> **WORK ITEM**: The records follow. Print, word for word, the first line through the "- rewrite nrzi_decode_emit. generalize LOW." line.

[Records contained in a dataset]
======

(** X2. [DifferentialManchester.decode] returns a result exactly on the
    sequences of even length, with [len/2] bits, and raises [IndexError]
    exactly on those of odd length. *)
Theorem dm_decode_by_parity (s : list Z) :
  match DifferentialManchester.decode s with
  | Ok r => Nat.even (length s) = true /\ length r = Nat.div2 (length s)
  | Raise e => e = IndexError /\ Nat.odd (length s) = true
  end.
Proof.
  rewrite dm_decode_is_from_low.
  destruct (Nat.even (length s)) eqn:E.
  - destruct (dm_decode_from_even s E LOW) as [r [-> Hlen]]. now split.
  - assert (O : Nat.odd (length s) = true)
      by (unfold Nat.odd; now rewrite E).
    rewrite (dm_decode_from_odd s O LOW). now split.
Qed.

(** X3. Whatever integers the level sequence holds, every decoder returns
    only the bits 0 and 1. *)
Theorem decoded_bits_are_bits (s : list Z) :
  bits (NonReturnToZeroLevel.decode s)
  /\ bits (NonReturnToZeroInverted.decode s)
  /\ bits (BipolarAMI.decode s)
  /\ bits (Pseudoternary.decode s)
  /\ bits (Manchester.decode s)
  /\ match DifferentialManchester.decode s with
     | Ok r => bits r
     | Raise _ => True
     end.
Proof.
  split; [|split; [|split; [|split; [|split]]]].
  - rewrite nrzl_decode_map. apply Forall_forall.
    intros x Hx. apply in_map_iff in Hx as [l [<- _]].
    destruct (l =? LOW); [now right | now left].
  - rewrite nrzi_decode_emit. generalize LOW.
    induction s as [|l s IH]; intros p; [constructor|].
    cbn [emit app]. constructor; [|apply IH].
    destruct (negb (l =? p)); [now right | now left].
  - rewrite ami_decode_map. apply Forall_forall.
    intros x Hx. apply in_map_iff in Hx as [l [<- _]].
    destruct (l =? NO_LINE); [now left | now right].
  - rewrite pseudoternary_decode_map. apply Forall_forall.
    intros x Hx. apply in_map_iff in Hx as [l [<- _]].
    destruct (l =? NO_LINE); [now right | now left].
  - induction s as [| a | a b rest IH] using list_pair_ind.
    + constructor.
    + rewrite manchester_decode_one. constructor; [now left | constructor].
    + rewrite manchester_decode_pair. constructor; [|exact IH].
      unfold manchester_bit.
      destruct ((a =? LOW) && (b =? HIGH)); [now right | now left].
  - apply dm_decode_from_bits.
Qed.

(** ** What the encoders emit on arbitrary integer sequences *)

Lemma ami_emit_levels (data : list Z) :
  forall s, levels (emit ami_next ami_out s data).
Proof.
  induction data as [|x data IH]; intros s; [constructor|].
  rewrite ami_emit_cons. destruct (x =? 1); constructor; try apply IH.
  - apply is_level_of_high_or_low, toggle_high_or_low.
  - now right; right.
Qed.

Lemma pseudoternary_emit_levels (data : list Z) :
  forall s, levels (emit pseudoternary_next pseudoternary_out s data).
Proof.
  induction data as [|x data IH]; intros s; [constructor|].
  rewrite pseudoternary_emit_cons.
  destruct (x =? 0); constructor; try apply IH.
  - apply is_level_of_high_or_low, toggle_high_or_low.
  - now right; right.
Qed.

Lemma nrzl_encode_high_or_low (data : list Z) :
  Forall is_high_or_low (NonReturnToZeroLevel.encode data).
Proof.
  rewrite nrzl_encode_map. apply Forall_forall.
  intros l Hl. apply in_map_iff in Hl as [x [<- _]].
  destruct (x =? 1); [now right | now left].
Qed.

Lemma manchester_encode_high_or_low (data : list Z) :
  Forall is_high_or_low (Manchester.encode data).
Proof.
  rewrite manchester_encode_flat_map. apply Forall_forall.
  intros l Hl. apply in_flat_map in Hl as [x [_ Hl]].
  destruct (x =? 1); cbn [In] in Hl;
    destruct Hl as [<- | [<- | []]]; (now left) || (now right).
Qed.

Lemma nrzi_encode_high_or_low (data : list Z) :
  Forall is_high_or_low (NonReturnToZeroInverted.encode data).
Proof.
  rewrite nrzi_encode_emit. apply nrzi_emit_high_or_low. now right.
Qed.

Lemma dm_encode_high_or_low (data : list Z) :
  Forall is_high_or_low (DifferentialManchester.encode data).
Proof.
  rewrite dm_encode_emit. apply dm_emit_high_or_low. now right.
Qed.

(** X4. Whatever integers the input list holds, bits or not, every encoder
    emits only levels of the alphabet [HIGH], [LOW], [NO_LINE]. *)
Theorem encoded_levels_are_levels (data : list Z) :
  levels (NonReturnToZeroLevel.encode data)
  /\ levels (NonReturnToZeroInverted.encode data)
  /\ levels (BipolarAMI.encode data)
  /\ levels (Pseudoternary.encode data)
  /\ levels (Manchester.encode data)
  /\ levels (DifferentialManchester.encode data).
Proof.
  split; [|split; [|split; [|split; [|split]]]].
  - eapply Forall_impl; [apply is_level_of_high_or_low|].
    apply nrzl_encode_high_or_low.
  - eapply Forall_impl; [apply is_level_of_high_or_low|].
    apply nrzi_encode_high_or_low.
  - rewrite ami_encode_emit. apply ami_emit_levels.
  - rewrite pseudoternary_encode_emit. apply pseudoternary_emit_levels.
  - eapply Forall_impl; [apply is_level_of_high_or_low|].
    apply manchester_encode_high_or_low.
  - eapply Forall_impl; [apply is_level_of_high_or_low|].
    apply dm_encode_high_or_low.
Qed.

(** ** Round trips on lists that hold more than bits *)

Lemma bits_read_one_else_zero (data : list Z) :
  bits (map read_one_else_zero data).
Proof.
  induction data as [|x data IH]; constructor; [|exact IH].
  unfold read_one_else_zero. destruct (x =? 1); [now right | now left].
Qed.

Lemma bits_read_zero_else_one (data : list Z) :
  bits (map read_zero_else_one data).
Proof.
  induction data as [|x data IH]; constructor; [|exact IH].
  unfold read_zero_else_one. destruct (x =? 0); [now left | now right].
Qed.

Lemma nrzl_encode_read (data : list Z) :
  NonReturnToZeroLevel.encode (map read_one_else_zero data)
  = NonReturnToZeroLevel.encode data.
Proof.
  rewrite !nrzl_encode_map, map_map. apply map_ext; intros x.
  now rewrite read_one_else_zero_test.
Qed.

Lemma nrzi_encode_read (data : list Z) :
  NonReturnToZeroInverted.encode (map read_one_else_zero data)
  = NonReturnToZeroInverted.encode data.
Proof.
  rewrite !nrzi_encode_emit. apply emit_map; intros s x;
    unfold nrzi_next; now rewrite read_one_else_zero_test.
Qed.

Lemma ami_encode_read (data : list Z) :
  BipolarAMI.encode (map read_one_else_zero data) = BipolarAMI.encode data.
Proof.
  rewrite !ami_encode_emit. apply emit_map; intros s x;
    unfold ami_next, ami_out; now rewrite read_one_else_zero_test.
Qed.

Lemma manchester_encode_read (data : list Z) :
  Manchester.encode (map read_one_else_zero data) = Manchester.encode data.
Proof.
  rewrite !manchester_encode_flat_map.
  induction data as [|x data IH]; [reflexivity|].
  cbn [map flat_map]. now rewrite read_one_else_zero_test, IH.
Qed.

Lemma pseudoternary_encode_read (data : list Z) :
  Pseudoternary.encode (map read_zero_else_one data)
  = Pseudoternary.encode data.
Proof.
  rewrite !pseudoternary_encode_emit. apply emit_map; intros s x;
    unfold pseudoternary_next, pseudoternary_out;
    now rewrite read_zero_else_one_test.
Qed.

Lemma dm_encode_read (data : list Z) :
  DifferentialManchester.encode (map read_zero_else_one data)
  = DifferentialManchester.encode data.
Proof.
  rewrite !dm_encode_emit. apply emit_map; intros s x;
    unfold dm_next, dm_out, dm_first_half;
    now rewrite read_zero_else_one_test.
Qed.

(** X5. On every list of integers, decoding an encoding returns the list
    with each element replaced by the bit the encoder read it as: 1 if it
    equals 1 and 0 otherwise for NRZ-L, NRZ-I, Bipolar-AMI and Manchester;
    0 if it equals 0 and 1 otherwise for Pseudoternary and Differential
    Manchester. *)
Theorem roundtrip_normalises (data : list Z) :
  NonReturnToZeroLevel.decode (NonReturnToZeroLevel.encode data)
  = map read_one_else_zero data
  /\ NonReturnToZeroInverted.decode (NonReturnToZeroInverted.encode data)
     = map read_one_else_zero data
  /\ BipolarAMI.decode (BipolarAMI.encode data)
     = map read_one_else_zero data
  /\ Manchester.decode (Manchester.encode data)
     = map read_one_else_zero data
  /\ Pseudoternary.decode (Pseudoternary.encode data)
     = map read_zero_else_one data
  /\ DifferentialManchester.decode (DifferentialManchester.encode data)
     = Ok (map read_zero_else_one data).
Proof.
  pose proof (bits_read_one_else_zero data) as H1.
  pose proof (bits_read_zero_else_one data) as H0.
  split; [|split; [|split; [|split; [|split]]]].
  - rewrite <- nrzl_encode_read. now apply nrzl_roundtrip.
  - rewrite <- nrzi_encode_read, nrzi_encode_emit, nrzi_decode_emit.
    now apply nrzi_roundtrip_from.
  - rewrite <- ami_encode_read, ami_encode_emit, ami_decode_map.
    now apply ami_roundtrip_from.
  - rewrite <- manchester_encode_read. now apply manchester_roundtrip.
  - rewrite <- pseudoternary_encode_read, pseudoternary_encode_emit,
      pseudoternary_decode_map.
    now apply pseudoternary_roundtrip_from.
  - rewrite <- dm_encode_read, dm_encode_emit, dm_decode_is_from_low.
    now apply dm_roundtrip_from.
Qed.

(** ** Encoding what was decoded *)

Lemma toggle_opp (s : Z) : is_high_or_low s -> toggle s = - s.
Proof. intros [-> | ->]; reflexivity. Qed.

Lemma high_or_low_neq (l p : Z) :
  is_high_or_low l -> is_high_or_low p -> l <> p -> l = toggle p.
Proof. intros [-> | ->] [-> | ->] N; try reflexivity; now contradiction N. Qed.

Lemma nrzi_reencode_from (s : list Z) :
  Forall is_high_or_low s ->
  forall p,
    is_high_or_low p ->
    emit nrzi_next (fun s bit => [nrzi_next s bit]) p
         (emit (fun _ level => level)
               (fun previous_level level =>
                  [if negb (level =? previous_level) then 1 else 0])
               p s)
    = s.
Proof.
  induction s as [|l s IH]; intros Hs p Hp; [reflexivity|].
  inversion Hs as [|? ? Hl Hs']; subst.
  cbn [emit app].
  assert (E : nrzi_next p (if negb (l =? p) then 1 else 0) = l).
  { unfold nrzi_next. destruct (Z.eqb_spec l p) as [->|N]; cbn [negb].
    - reflexivity.
    - cbn [Z.eqb Pos.eqb]. symmetry. now apply high_or_low_neq. }
  rewrite E. f_equal. now apply IH.
Qed.

(** X6. On a sequence of [HIGH] and [LOW] levels, NRZ-L and NRZ-I encode
    what they decoded back to the same sequence: with C1, each is a
    bijection between bit sequences and two-level sequences. *)
Theorem nrz_encode_decode (s : list Z) :
  Forall is_high_or_low s ->
  NonReturnToZeroLevel.encode (NonReturnToZeroLevel.decode s) = s
  /\ NonReturnToZeroInverted.encode (NonReturnToZeroInverted.decode s) = s.
Proof.
  intros Hs. split.
  - rewrite nrzl_decode_map, nrzl_encode_map, map_map.
    induction Hs as [|l s Hl Hs IH]; [reflexivity|].
    cbn [map]. rewrite IH. now destruct Hl as [-> | ->].
  - rewrite nrzi_decode_emit, nrzi_encode_emit.
    apply nrzi_reencode_from; [exact Hs | now right].
Qed.

Lemma nrz_encode_decode_witness :
  Forall is_high_or_low [HIGH; HIGH; LOW; HIGH]
  /\ (NonReturnToZeroLevel.encode
        (NonReturnToZeroLevel.decode [HIGH; HIGH; LOW; HIGH])
      = [HIGH; HIGH; LOW; HIGH]
      /\ NonReturnToZeroInverted.encode
           (NonReturnToZeroInverted.decode [HIGH; HIGH; LOW; HIGH])
         = [HIGH; HIGH; LOW; HIGH]).
Proof.
  assert (Hs : Forall is_high_or_low [HIGH; HIGH; LOW; HIGH])
    by (repeat constructor; unfold is_high_or_low, HIGH, LOW; lia).
  split; [exact Hs | exact (nrz_encode_decode [HIGH; HIGH; LOW; HIGH] Hs)].
Defined.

======

> **YOUR RESPONSE**:
(** X2. [DifferentialManchester.decode] returns a result exactly on the
    sequences of even length, with [len/2] bits, and raises [IndexError]
    exactly on those of odd length. *)
Theorem dm_decode_by_parity (s : list Z) :
  match DifferentialManchester.decode s with
  | Ok r => Nat.even (length s) = true /\ length r = Nat.div2 (length s)
  | Raise e => e = IndexError /\ Nat.odd (length s) = true
  end.
Proof.
  rewrite dm_decode_is_from_low.
  destruct (Nat.even (length s)) eqn:E.
  - destruct (dm_decode_from_even s E LOW) as [r [-> Hlen]]. now split.
  - assert (O : Nat.odd (length s) = true)
      by (unfold Nat.odd; now rewrite E).
    rewrite (dm_decode_from_odd s O LOW). now split.
Qed.

(** X3. Whatever integers the level sequence holds, every decoder returns
    only the bits 0 and 1. *)
Theorem decoded_bits_are_bits (s : list Z) :
  bits (NonReturnToZeroLevel.decode s)
  /\ bits (NonReturnToZeroInverted.decode s)
  /\ bits (BipolarAMI.decode s)
  /\ bits (Pseudoternary.decode s)
  /\ bits (Manchester.decode s)
  /\ match DifferentialManchester.decode s with
     | Ok r => bits r
     | Raise _ => True
     end.
Proof.
  split; [|split; [|split; [|split; [|split]]]].
  - rewrite nrzl_decode_map. apply Forall_forall.
    intros x Hx. apply in_map_iff in Hx as [l [<- _]].
    destruct (l =? LOW); [now right | now left].
  - rewrite nrzi_decode_emit. generalize LOW.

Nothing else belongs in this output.